WORK TASK: From the data below, set down exactly the lines between the one holding "error_message : string" and the one holding "Sys_llistxattr (path : string) (size : Z)", inclusive, and no others.

DATA SECTION:
------------

(** * gvfs: gfileinfosimple.c

    A shallow embedding of [src/gvfs/gfileinfosimple.c], the collector that
    turns the metadata of one path (or one open descriptor) into a
    [GFileInfo] attribute bag, and the properties of it that the
    specification states.

    Conventions of the embedding.
    - A byte buffer and a C string are a [string] (a list of 8-bit
      characters).  A C string is written WITHOUT its terminating NUL; the
      view a [const char *] consumer has of a buffer is [c_str], the bytes
      before the first NUL.
    - C integers are [Z].  Conversions that can change the value ([int] from
      [ssize_t], [guint] and [gsize] arithmetic, [unsigned char] from
      [char]) are written out.
    - The operating system is a parameter: a state [W] and a handler [os]
      that answers every system call and may change the state.  The calls a
      run issues, with their answers, and the buffers it requests with
      [g_malloc]/[g_realloc] are recorded in a log.
    - The two loops whose number of rounds the operating system decides
      ([read_link], the listing retry of [get_xattrs]) take fuel. *)

From Stdlib Require Import ZArith Lia List Ascii String.
From stdpp Require Import base option gmap strings.

Local Open Scope Z_scope.

(** ** Bytes, characters and C strings *)

Definition NUL : ascii := Ascii.zero.

(** The value of a byte of memory, [0..255]. *)
Definition byte_of (a : ascii) : Z := Z.of_N (N_of_ascii a).

(** The value of the same byte read through a plain [char]; [char] is
    signed on the platforms gvfs targets (gcc on x86 Linux). *)
Definition char_of (a : ascii) : Z :=
  if byte_of a <? 128 then byte_of a else byte_of a - 256.

(** Conversion of a [char] value to [unsigned char]. *)
Definition unsigned_char (c : Z) : Z := c mod 256.

(** What a reader of a [const char *] sees: the bytes before the first NUL. *)
Fixpoint c_str (buf : string) : string :=
  match buf with
  | EmptyString => EmptyString
  | String a rest => if Ascii.eqb a NUL then EmptyString else String a (c_str rest)
  end.

(** [s + n] for a pointer into a buffer: the buffer without its first [n]
    bytes. *)
Fixpoint skip (n : nat) (buf : string) : string :=
  match n, buf with
  | O, _ => buf
  | S n', String _ rest => skip n' rest
  | S _, EmptyString => EmptyString
  end.

(** [s[i]]; past the end of what is known of the buffer it reads NUL. *)
Definition char_at (s : string) (i : Z) : ascii :=
  match String.get (Z.to_nat i) s with
  | Some a => a
  | None => NUL
  end.

(** [g_strconcat (s1, ..., NULL)]: the C strings one after the other. *)
Fixpoint g_strconcat (l : list string) : string :=
  match l with
  | [] => EmptyString
  | s :: l' => c_str s +:+ g_strconcat l'
  end.

(** ** ByteEscaper: [valid_char] and the two loops of [escape_xattr] *)

(** Lines 77-81. *)
Definition valid_char (c : Z) : bool :=
  (32 <=? c) && (c <=? 126) && negb (c =? 92).

(** Line 93. *)
Definition hex_digits : string := "0123456789abcdef".

(** Lines 97-102: the counting loop; the accumulator is [num_invalid]. *)
Fixpoint count_invalid (value : string) (num_invalid : Z) : Z :=
  match value with
  | EmptyString => num_invalid
  | String v rest =>
      count_invalid rest
        (if valid_char (char_of v) then num_invalid else num_invalid + 1)
  end.

(** Lines 117-121: the four characters written for one invalid byte. *)
Definition escape_seq (v : ascii) : string :=
  let c := unsigned_char (char_of v) in
  String "\" (String "x"
    (String (char_at hex_digits (Z.land (Z.shiftr c 8) 15))
      (String (char_at hex_digits (Z.land c 15)) EmptyString))).

(** Lines 110-124: the copying loop; [p] is what has been written to
    [escaped_val] so far.  The final [*p++ = 0] is the terminator, which the
    representation of C strings leaves out. *)
Fixpoint escape_loop (value : string) (p : string) : string :=
  match value with
  | EmptyString => p
  | String v rest =>
      if valid_char (char_of v)
      then escape_loop rest (p +:+ String v EmptyString)
      else escape_loop rest (p +:+ escape_seq v)
  end.

(** ** The attribute bag *)

(** Modelled from the spec: [GFileInfo] and its setters are declared in
    gfileinfo.h, which is not part of the sources at hand.  The spec (3,
    4.6) describes the bag as a mapping from keys to typed values that
    starts empty: step 1 of the path-based entry point "stores" the name
    and the hidden flag, step 4 stores the fields derived from the stat
    result "as requested", step 5 stores the symlink target, a failed
    resolution leaving the field omitted, and extended attributes and the
    security label are stored under string keys.  The standard fields are
    kept as optional record fields, the keyed attributes as a finite map. *)
Record GFileInfo := {
  info_name : option string;
  info_is_hidden : option bool;
  info_stat : option (Z * string);
  info_symlink_target : option string;
  info_attributes : gmap string string
}.

(** Modelled from the spec: [g_file_info_new] (gfileinfo.h, not among the
    sources) makes the bag that is "created fresh per path" (spec 3): it
    holds nothing. *)
Definition g_file_info_new : GFileInfo :=
  {| info_name := None; info_is_hidden := None; info_stat := None;
     info_symlink_target := None; info_attributes := ∅ |}.

(** Modelled from the spec: [g_file_info_set_name] (gfileinfo.h, not among
    the sources) "stores" the name (spec 4.6, step 1).  The name given is
    a nullable C string; what is kept is that string, so that a NULL name
    leaves no name. *)
Definition g_file_info_set_name (info : GFileInfo) (name : option string) : GFileInfo :=
  {| info_name := c_str <$> name; info_is_hidden := info_is_hidden info;
     info_stat := info_stat info;
     info_symlink_target := info_symlink_target info;
     info_attributes := info_attributes info |}.

(** Modelled from the spec: [g_file_info_set_is_hidden] (gfileinfo.h, not
    among the sources) "stores" the hidden flag (spec 4.6, step 1). *)
Definition g_file_info_set_is_hidden (info : GFileInfo) (is_hidden : bool) : GFileInfo :=
  {| info_name := info_name info; info_is_hidden := Some is_hidden;
     info_stat := info_stat info;
     info_symlink_target := info_symlink_target info;
     info_attributes := info_attributes info |}.

(** Modelled from the spec: [g_file_info_set_from_stat] (gfileinfo.h, not
    among the sources) populates the "standard fields from the stat result
    as requested", the "exact field set determined by the request flags"
    (spec 4.6, step 4).  The bag keeps the flags and the stat result that
    determine them. *)
Definition g_file_info_set_from_stat (info : GFileInfo) (requested : Z)
    (statbuf : string) : GFileInfo :=
  {| info_name := info_name info; info_is_hidden := info_is_hidden info;
     info_stat := Some (requested, statbuf);
     info_symlink_target := info_symlink_target info;
     info_attributes := info_attributes info |}.

(** Modelled from the spec: [g_file_info_set_symlink_target] (gfileinfo.h,
    not among the sources) stores the target; after a failed resolution,
    when it is given NULL, "the field is simply omitted" (spec 4.6,
    step 5). *)
Definition g_file_info_set_symlink_target (info : GFileInfo)
    (link : option string) : GFileInfo :=
  {| info_name := info_name info; info_is_hidden := info_is_hidden info;
     info_stat := info_stat info;
     info_symlink_target := c_str <$> link;
     info_attributes := info_attributes info |}.

(** Modelled from the spec: [g_file_info_set_attribute] (gfileinfo.h, not
    among the sources) stores a text value under a qualified key such as
    [xattr:user.foo] or [selinux:context]; "keys are unique" (spec 3), so
    that a second store under a key replaces the first.  Key and value are
    C strings. *)
Definition g_file_info_set_attribute (info : GFileInfo) (attribute value : string)
    : GFileInfo :=
  {| info_name := info_name info; info_is_hidden := info_is_hidden info;
     info_stat := info_stat info;
     info_symlink_target := info_symlink_target info;
     info_attributes := <[c_str attribute := c_str value]> (info_attributes info) |}.

(** ** The request: flags and matcher *)

(** Modelled from the spec: [GFileAttributeMatcher] is declared in
    gfileinfo.h, which is not part of the sources at hand.  The spec (4.1)
    gives it three queries: "does (namespace, key) match", "is the whole
    namespace enumerated" and the finite sequence of explicitly named keys
    that [g_file_attribute_matcher_enumerate_next] hands out one by one
    after the namespace has been chosen by
    [g_file_attribute_matcher_enumerate]. *)
Record GFileAttributeMatcher := {
  matcher_matches : string -> string -> bool;
  matcher_enumerates_all : string -> bool;
  matcher_explicit_keys : string -> list string
}.

Definition is_null {A} (p : option A) : bool :=
  match p with
  | None => true
  | Some _ => false
  end.

(** Modelled from the spec: the three queries of the matcher
    (gfileinfo.h, not among the sources) on a nullable matcher.  An absent
    matcher "matches nothing beyond the standard flags": "absence of a
    matcher means standard fields only" (spec 4.1). *)
Definition g_file_attribute_matcher_matches (matcher : option GFileAttributeMatcher)
    (namespace full_name : string) : bool :=
  match matcher with
  | Some m => matcher_matches m namespace full_name
  | None => false
  end.

(** Modelled from the spec: [enumerates_all] of spec 4.1, "true exactly
    when the namespace was requested as a wildcard". *)
Definition g_file_attribute_matcher_enumerate (matcher : option GFileAttributeMatcher)
    (namespace : string) : bool :=
  match matcher with
  | Some m => matcher_enumerates_all m namespace
  | None => false
  end.

(** Modelled from the spec: all the keys that repeated calls of
    [g_file_attribute_matcher_enumerate_next] return before NULL, "a lazy,
    finite" sequence "over explicitly named keys" (spec 4.1). *)
Definition g_file_attribute_matcher_enumerate_next (matcher : option GFileAttributeMatcher)
    (namespace : string) : list string :=
  match matcher with
  | Some m => matcher_explicit_keys m namespace
  | None => []
  end.

(** ** Errors *)

Record GError := {
  error_domain : string;
  error_code : Z;
  error_message : string
}.

(** GLib's quark for errors of the file utilities. *)
Definition G_FILE_ERROR : string := "g-file-error-quark".

(** The result of an entry point: the returned pointer (NULL or a bag) and
    what has been stored through [GError **error]. *)
Definition result : Type := option GFileInfo * option GError.

(** ** The operating system *)

(** The calls of libc and libselinux that the file makes. *)
Inductive os_call :=
| Sys_stat (path : string)
| Sys_lstat (path : string)
| Sys_fstat (fd : Z)
| Sys_readlink (path : string) (bufsiz : Z)
| Sys_getxattr (path name : string) (size : Z)
| Sys_lgetxattr (path name : string) (size : Z)
| Sys_listxattr (path : string) (size : Z)
| Sys_llistxattr (path : string) (size : Z)
| Sys_is_selinux_enabled
| Sys_getfilecon_raw (path : string)
| Sys_lgetfilecon_raw (path : string)
| Sys_fgetfilecon_raw (fd : Z).

(** The answer to a call: the returned integer, the value of [errno] after
    a failure, and what the call stored through its output argument (the
    bytes of the buffer, the [struct stat], the context string), [None]
    when it stored nothing. *)
Record os_ret := {
  ret : Z;
  errno : Z;
  out : option string
}.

------------

WRITTEN SOLUTION:
  error_message : string
}.

(** GLib's quark for errors of the file utilities. *)
Definition G_FILE_ERROR : string := "g-file-error-quark".

(** The result of an entry point: the returned pointer (NULL or a bag) and
    what has been stored through [GError **error]. *)
Definition result : Type := option GFileInfo * option GError.

(** ** The operating system *)

(** The calls of libc and libselinux that the file makes. *)
Inductive os_call :=
| Sys_stat (path : string)
| Sys_lstat (path : string)
| Sys_fstat (fd : Z)
| Sys_readlink (path : string) (bufsiz : Z)
| Sys_getxattr (path name : string) (size : Z)
| Sys_lgetxattr (path name : string) (size : Z)
| Sys_listxattr (path : string) (size : Z)
| Sys_llistxattr (path : string) (size : Z)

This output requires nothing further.